Com intuito de baixar o grau de ansiedade do empresariado e do mercado financeiro, em seu primeiro pronunciamento, Joaquim Levy adiantou alguns planos. A meta de superávit primário em 2015 será de 1,2% do PIB e não será menor de 2% ao ano em 2016 e 2017. “Há compromisso absoluto da presidente de que metas sejam cumpridas”, ressaltou Levy. De janeiro a outubro, o setor público acumula um déficit R$ 11,5 bilhões, pior resultado desde 1997. A redução da relação dívida bruta como percentual do PIB será componente importante para recolocar a inflação no centro da meta de 4,5%. No acumulado de doze meses até outubro, o Índice Nacional de Preços ao Consumidor Amplo (IPCA) foi de 6,59%, acima do teto estabelecido (6,5%).
Levy também acenou que será interrompida a política de repasses do Tesouro Nacional aos bancos federais. O presidente do Banco Central, Alexandre Tombini, indicou trajetória de alta da Selic para conter a inflação e enfatizou que não elevará a oferta de proteção cambial além dos US$ 105,4 bilhões já injetados. “Entendemos que o estoque de swaps atende a demanda”, disse Tombini. Por sua vez, Nelson Barbosa que assumirá a pasta do Planejamento também defendeu a austeridade fiscal e o ganho de eficiência. “Trabalharei em medidas para aumentar a taxa de investimento e produtividade”, afirmou.
Agora, o mercado quer ver para crer. São muitos obstáculos a serem superados pelo “trio da economia” nesse caminho entre o discurso e a prática. “A nomeação de Joaquim Levy só surtirá o efeito necessário se a presidente lhe der autonomia e respaldar medidas efetivas de ajuste fiscal”, destaca Bolívar Lamounier, cientista político e sócio-diretor da Augurium Consultoria. Segundo ele, isso significa que Dilma Rousseff terá que enfrentar uma ala do PT e a corrente de pensamento que se auto-intitula desenvolvimentista. O discurso contraditório da presidente - antes e pós-eleições, tem causado atrito. Luiz Gonzaga Belluzzo, conselheiro econômico de Dilma, encabeça o “Manifesto em defesa do programa vitorioso nas urnas” de intelectuais e militantes de esquerda contra a nomeação de Joaquim Levy e a cotação da senadora Kátia Abreu para o Ministério da Agricultura. De acordo com o documento, a política econômica será a mesma defendida pela oposição.
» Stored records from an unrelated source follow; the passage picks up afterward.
(* ===== verification/WorkerLoop.v ===== *)
(** * The worker loop and its queue (src/ida/loop_impl.rs, src/ida/worker.rs)

    Callers put requests on a bounded channel and wait on a one-shot channel each; one loop
    takes the requests off and serves them, skipping those whose caller is gone or that
    waited too long.  The system is a state and a total function per event, so that every
    interleaving of callers and loop is a list of events.  The log of what the loop did with
    each request is there for the theorems only. *)

From Stdlib Require Import Ascii.
From stdpp Require Import base gmap strings numbers sorting list.
From S2P Require Import Prelude RustStr Json ToolError Fs IdbStore IdaRequest IdaWorker McpLock.
From S2P Require Import OpenDatabase LoopArms.

Definition REQUEST_QUEUE_CAPACITY : nat := 64.
Definition DEFAULT_DEADLINE_SECS : Z := 120.

(** A request on the queue; the name of its reply channel and the time in milliseconds. *)
Record EnqueuedRequest : Type := {
  en_id : nat;
  request : IdaRequest;
  enqueued_at : Z
}.

(** A one-shot channel: the caller waits, the caller has dropped its end, the reply is there,
    or the loop has dropped its end without a reply. *)
Inductive Slot : Type :=
| Waiting
| Gone
| Replied (r : IdaRequest) (a : result (reply r) ToolError)
| SenderDropped.

Inductive Outcome : Type := Served | Skipped.

Record Sys `{Idalib} : Type := {
  s_queue : list EnqueuedRequest;
  s_busy : option EnqueuedRequest;      (* taken off the queue, being served *)
  s_alive : bool;                       (* the loop has its end of the channel *)
  s_now : Z;
  s_next : nat;
  s_slots : gmap nat Slot;
  s_vars : LoopVars;
  s_world : World;
  s_log : list (EnqueuedRequest * Outcome)
}.

(** A reply, or dropping the sender, reaches a caller that still waits. *)
Definition settle (id : nat) (x : Slot) (slots : gmap nat Slot) : gmap nat Slot :=
  alter (λ s, match s with Waiting => x | s => s end) id slots.

Definition drop_all (q : list EnqueuedRequest) (slots : gmap nat Slot) : gmap nat Slot :=
  foldl (λ m e, settle (en_id e) SenderDropped m) slots q.

(** [is_resp_closed] *)
Definition is_resp_closed (slots : gmap nat Slot) (e : EnqueuedRequest) : bool :=
  match slots !! en_id e with Some Gone => true | _ => false end.

(** The two checks at the head of the loop. *)
Definition skip (now : Z) (slots : gmap nat Slot) (e : EnqueuedRequest) : bool :=
  negb (is_control (request e)) &&
  (is_resp_closed slots e || (DEFAULT_DEADLINE_SECS * 1000 <? now - enqueued_at e)%Z).

Definition is_shutdown (r : IdaRequest) : bool := match r with Shutdown => true | _ => false end.

Section loop.
Context `{Idalib} `{OpenEnv} `{HashOrder} `{StoreEnv} `{!Handlers}.

Definition init_vars (v : LoopVars) : LoopVars :=
  {| idb := idb v; lock_file := lock_file v; lock_path := lock_path v; lib_initialized := true |}.

Definition next_tick (w : World) : World :=
  {| w_locks := w_locks w; w_store := w_store w; w_debug_loads := w_debug_loads w; w_tick := S (w_tick w) |}.

(** ** Callers *)

(** The channel's [try_send] of a request made at [at_ms]; a new reply channel comes with
    every request but [Shutdown]. *)
Definition enqueue (at_ms : Z) (r : IdaRequest) (s : Sys) : result () ToolError * Sys :=
  if negb (s_alive s) then (Err WorkerClosed, s)
  else if (REQUEST_QUEUE_CAPACITY <=? length (s_queue s))%nat then (Err Busy, s)
  else
    (Ok (),
     {| s_queue := s_queue s ++ [{| en_id := s_next s; request := r; enqueued_at := at_ms |}];
        s_busy := s_busy s; s_alive := s_alive s; s_now := s_now s; s_next := S (s_next s);
        s_slots := if is_shutdown r then s_slots s else <[s_next s := Waiting]> (s_slots s);
        s_vars := s_vars s; s_world := s_world s; s_log := s_log s |}).

Definition try_send (r : IdaRequest) (s : Sys) : result () ToolError * Sys := enqueue (s_now s) r s.

(** One turn of [send_with_retry], [waited] milliseconds after it began: done with the
    result, or try again after the backoff. *)
Definition send_turn (r : IdaRequest) (max_wait_secs : option Z) (waited : Z) (s : Sys) :
    option (result () ToolError) * Sys :=
  match enqueue (s_now s - waited) r s with
  | (Err Busy, s) =>
      match max_wait_secs with
      | Some m => if (m * 1000 <=? waited)%Z then (Some (Err Busy), s) else (None, s)
      | None => (None, s)
      end
  | (r, s) => (Some r, s)
  end.

(** What a caller sees in its channel, [waited] milliseconds after it began to wait: nothing
    yet, or a result ([rx.await?], [recv_with_timeout]). *)
Definition recv (mode : RecvMode) (waited : Z) (x : Slot) : option (result Slot ToolError) :=
  match mode with
  | NoReply => None
  | RecvAwait =>
      match x with
      | Replied _ _ => Some (Ok x)
      | SenderDropped => Some (Err WorkerClosed)
      | _ => None
      end
  | RecvTimeout t =>
      match x with
      | Replied _ _ => Some (Ok x)
      | SenderDropped => Some (Err WorkerClosed)
      | _ => if (recv_timeout t * 1000 <=? waited)%Z then Some (Err (Timeout (recv_timeout t))) else None
      end
  end.

(** A caller drops its receiver. *)
Definition abandon (id : nat) (s : Sys) : Sys :=
  {| s_queue := s_queue s; s_busy := s_busy s; s_alive := s_alive s; s_now := s_now s;
     s_next := s_next s; s_slots := settle id Gone (s_slots s); s_vars := s_vars s;
     s_world := s_world s; s_log := s_log s |}.

Definition pass (ms : Z) (s : Sys) : Sys :=
  {| s_queue := s_queue s; s_busy := s_busy s; s_alive := s_alive s; s_now := s_now s + Z.max 0 ms;
     s_next := s_next s; s_slots := s_slots s; s_vars := s_vars s;
     s_world := next_tick (s_world s); s_log := s_log s |}.

(** ** The loop *)

(** [rx.recv()] and the checks. *)
Definition loop_recv (e : EnqueuedRequest) (q : list EnqueuedRequest) (s : Sys) : Sys :=
  if skip (s_now s) (s_slots s) e then
    {| s_queue := q; s_busy := None; s_alive := s_alive s; s_now := s_now s; s_next := s_next s;
       s_slots := settle (en_id e) SenderDropped (s_slots s); s_vars := s_vars s;
       s_world := s_world s; s_log := s_log s ++ [(e, Skipped)] |}
  else
    {| s_queue := q; s_busy := Some e; s_alive := s_alive s; s_now := s_now s; s_next := s_next s;
       s_slots := s_slots s; s_vars := init_vars (s_vars s); s_world := s_world s; s_log := s_log s |}.

(** The arm of the request, its reply, and the end of the loop after [Shutdown], which has no
    reply channel: the queue goes with the receiver. *)
Definition loop_finish (e : EnqueuedRequest) (s : Sys) : Sys :=
  let '(a, v, w) := serve (request e) (s_vars s) (s_world s) in
  if is_shutdown (request e) then
    {| s_queue := []; s_busy := None; s_alive := false; s_now := s_now s; s_next := s_next s;
       s_slots := drop_all (e :: s_queue s) (s_slots s); s_vars := v; s_world := w;
       s_log := s_log s ++ [(e, Served)] |}
  else
    {| s_queue := s_queue s; s_busy := None; s_alive := s_alive s; s_now := s_now s;
       s_next := s_next s; s_slots := settle (en_id e) (Replied (request e) a) (s_slots s);
       s_vars := v; s_world := w; s_log := s_log s ++ [(e, Served)] |}.

(** [run_ida_loop] makes one of these steps at a time, and waits when the queue is empty. *)
Definition loop_step (s : Sys) : Sys :=
  match s_busy s, s_queue s with
  | Some e, _ => loop_finish e s
  | None, e :: q => loop_recv e q s
  | None, [] => s
  end.

(** ** Events *)

Inductive Event : Type :=
| TrySendEv (r : IdaRequest)
| SendTurn (r : IdaRequest) (max_wait_secs : option Z) (waited : Z)
| GiveUp (id : nat)
| Pass (ms : Z)
| Loop.

Definition event (ev : Event) (s : Sys) : Sys :=
  match ev with
  | TrySendEv r => (try_send r s).2
  | SendTurn r max_wait_secs waited => (send_turn r max_wait_secs waited s).2
  | GiveUp id => abandon id s
  | Pass ms => pass ms s
  | Loop => loop_step s
  end.

Definition run (evs : list Event) (s : Sys) : Sys := foldl (λ s ev, event ev s) s evs.

(** The loop as it starts. *)
Definition start (w : World) : Sys :=
  {| s_queue := []; s_busy := None; s_alive := true; s_now := 0; s_next := 0; s_slots := ∅;
     s_vars := {| idb := None; lock_file := None; lock_path := None; lib_initialized := false |};
     s_world := w; s_log := [] |}.
End loop.
(* ===== verification/WorkerMain.v ===== *)
(** * The worker process (run_serve_worker of src/main.rs)

    The thread that reads requests line by line from the standard input, runs the dispatcher
    on each and writes one response line, until the input ends or a shutdown was asked for.
    The dispatcher's worker is the caller's side of [WorkerLoop]; the theorems hold for any. *)

From Stdlib Require Import Ascii.
From stdpp Require Import base strings numbers list.
From S2P Require Import ToolTable ToolRegistry.
From S2P Require Import Prelude RustStr Json ToolError Protocol Parse.
From S2P Require Import Serde ToolRequests IdaRequest IdaWorker F64 RpcDispatch RpcTheorems.

(** What [read_line] returns. *)
Inductive ReadLine : Type :=
| Line (text : string)
| Eof
| ReadError.

Section process.
Context {S : Type}.
Context (worker : ∀ c : WorkerCall, S → result (reply (wc_request c)) ToolError * S).
Context (json_parse : string → option Value) (json_display : Value → string).
Context (de_message : DeError → string) (f64_text : f64 → string).
(** [serde_json::from_str::<RpcRequest>] and [serde_json::to_string] *)
Context (read_request : string → result RpcRequest string) (json_print : Value → result string string).

(** The response to a line that is not blank, and whether the loop ends. *)
Definition handle_line (trimmed : string) (s : S) : RpcResponse * bool * S :=
  match read_request trimmed with
  | Err e => (RpcResponse_err "null" (-32700) ("Parse error: " +:+ e), false, s)
  | Ok req =>
      let '(r, s) := dispatch_rpc worker json_parse json_display de_message f64_text req s in
      (match r with
       | Ok value => RpcResponse_ok (req_id req) value
       | Err e => RpcResponse_err (req_id req) (-32000) (error_to_string e)
       end, bool_decide (req_method req = "shutdown"), s)
  end.

(** The loop: the responses in the order in which they are written. *)
Fixpoint rpc_loop (input : list ReadLine) (s : S) : list RpcResponse * S :=
  match input with
  | [] => ([], s)
  | (Eof | ReadError) :: _ => ([], (worker Worker.shutdown s).2)
  | Line text :: input =>
      let trimmed := trim text in
      if bool_decide (trimmed = "") then rpc_loop input s
      else
        let '(resp, stop, s) := handle_line trimmed s in
        if stop then ([resp], s)
        else let '(out, s) := rpc_loop input s in (resp :: out, s)
  end.

(** The line that is written for a response. *)
Definition response_line (resp : RpcResponse) : string :=
  match json_print (response_to_value resp) with
  | Ok j => j
  | Err e =>
      match json_print (response_to_value
              (RpcResponse_err (resp_id resp) (-32603) ("Serialization error: " +:+ e))) with
      | Ok j => j
      | Err _ => ""
      end
  end +:+ newline.

(** ** One response per line *)

(** The ids that the responses must carry: one per line that is not blank, up to the first
    shutdown or the end. *)
Fixpoint expected_ids (input : list ReadLine) : list string :=
  match input with
  | [] | Eof :: _ | ReadError :: _ => []
  | Line text :: input =>
      if bool_decide (trim text = "") then expected_ids input
      else
        match read_request (trim text) with
        | Err _ => "null" :: expected_ids input
        | Ok req =>
            req_id req :: (if bool_decide (req_method req = "shutdown") then [] else expected_ids input)
        end
  end.

(** The worker answers every line exactly once and in order, with the id of the request
    on that line, or the id [null] when the line is not a request; a bad line does not end
    the loop, and nothing is answered after a shutdown. *)
Theorem one_response_per_line (input : list ReadLine) (s : S) :
  resp_id <$> (rpc_loop input s).1 = expected_ids input.
Proof.
  revert s. induction input as [|[text| |] input IH]; intros s; [done| |done|done].
  cbn [rpc_loop expected_ids]. case_bool_decide; [apply IH|]. unfold handle_line.
  destruct (read_request (trim text)) as [req|e].
  - destruct (dispatch_rpc _ _ _ _ _ req s) as [r s'].
    case_bool_decide; [by destruct r|]. specialize (IH s'). destruct (rpc_loop input s') as [out s''].
    cbn [fst] in IH |- *. rewrite fmap_cons, IH. by destruct r.
  - specialize (IH s). destruct (rpc_loop input s) as [out s'']. cbn [fst] in IH |- *. by rewrite fmap_cons, IH.
Qed.
End process.

(** ** The IDA loop is always told to stop *)

(** A worker that also keeps the calls that it got. *)
Definition traced {S} (worker : ∀ c : WorkerCall, S → result (reply (wc_request c)) ToolError * S)
    (c : WorkerCall) (st : S * list WorkerCall) : result (reply (wc_request c)) ToolError * (S * list WorkerCall) :=
  let '(r, s) := worker c st.1 in (r, (s, st.2 ++ [c])).

Section shutdown.
Context {S : Type}.
Context (worker : ∀ c : WorkerCall, S → result (reply (wc_request c)) ToolError * S).
Context (json_parse : string → option Value) (json_display : Value → string).
Context (de_message : DeError → string) (f64_text : f64 → string).
Context (read_request : string → result RpcRequest string).

#[local] Abbreviation loop :=
  (rpc_loop (traced worker) json_parse json_display de_message f64_text read_request).

(** The input ends, fails, or asks for a shutdown. *)
Definition stops (input : list ReadLine) : bool :=
  existsb (λ l, match l with
    | Eof | ReadError => true
    | Line text =>
        match read_request (trim text) with
        | Ok req => negb (bool_decide (trim text = "")) && bool_decide (req_method req = "shutdown")
        | Err _ => false
        end
    end) input.

Lemma traced_last c st : last ((traced worker c st).2).2 = Some c.
Proof. unfold traced. destruct (worker c st.1). simpl. apply last_snoc. Qed.

(** Asking for a shutdown reaches the worker. *)
Lemma dispatch_shutdown req st :
  req_method req = "shutdown" →
  last (dispatch_rpc (traced worker) json_parse json_display de_message f64_text req st).2.2 =
  Some Worker.shutdown.
Proof.
  intros Hm. rewrite (dispatch_arm _ _ _ _ _ req "shutdown" (rpc_shutdown (traced worker))).
  - unfold rpc_shutdown, rpc_bind. pose proof (traced_last Worker.shutdown st) as Hl.
    by destruct (traced worker Worker.shutdown st) as [[] st'].
  - unfold dispatch_table. right. right. left.
  - rewrite Hm. vm_compute. reflexivity.
Qed.

(** C37: the worker process never leaves the IDA loop running: when its input ends, fails or
    asks for a shutdown, the last thing that it sends to the loop is the shutdown request,
    whatever came before. *)
Theorem process_shuts_loop_down (input : list ReadLine) (st : S * list WorkerCall)
    (Hstops : stops input = true) :
  last (loop input st).2.2 = Some Worker.shutdown.
Proof.
  revert st. induction input as [|[text| |] input IH]; intros st; [done| |apply traced_last|apply traced_last].
  cbn [rpc_loop]. simpl in Hstops. case_bool_decide as Ht.
  { apply IH. by destruct (read_request (trim text)). }
  unfold handle_line. destruct (read_request (trim text)) as [req|e].
  - pose proof (dispatch_shutdown req st) as Hd.
    destruct (dispatch_rpc _ _ _ _ _ req st) as [r st']. simpl in Hstops.
    case_bool_decide as Hm; [by apply Hd|]. specialize (IH Hstops st').
    by destruct (loop input st') as [out st''].
  - specialize (IH Hstops st). by destruct (loop input st) as [out st''].
Qed.
End shutdown.

Lemma process_shuts_loop_down_witness :
  last (rpc_loop (traced sample_worker) (λ _, None) (λ _, "") (λ _, "") (λ _, "") (λ _, Err "bad")
          [Line "x"; Line ""; Eof] (0, [])).2.2 = Some Worker.shutdown.
Proof. apply (process_shuts_loop_down sample_worker). reflexivity. Defined.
A petição online tem quase 4 mil assinaturas. O próprio senador e presidente do PSDB, Aécio Neves, divulgou uma nota na qual afirmou que os nomes da equipe econômica não condizem com o que foi prometido por Dilma durante a campanha eleitoral. “As contradições, cada vez maiores, da presidente sinalizam um governo sem planejamento, que não sabe a direção que vai tomar”, criticou Aécio. O discurso dos novos ministros, conforme ele, contraria todas as teses defendidas pelo PT.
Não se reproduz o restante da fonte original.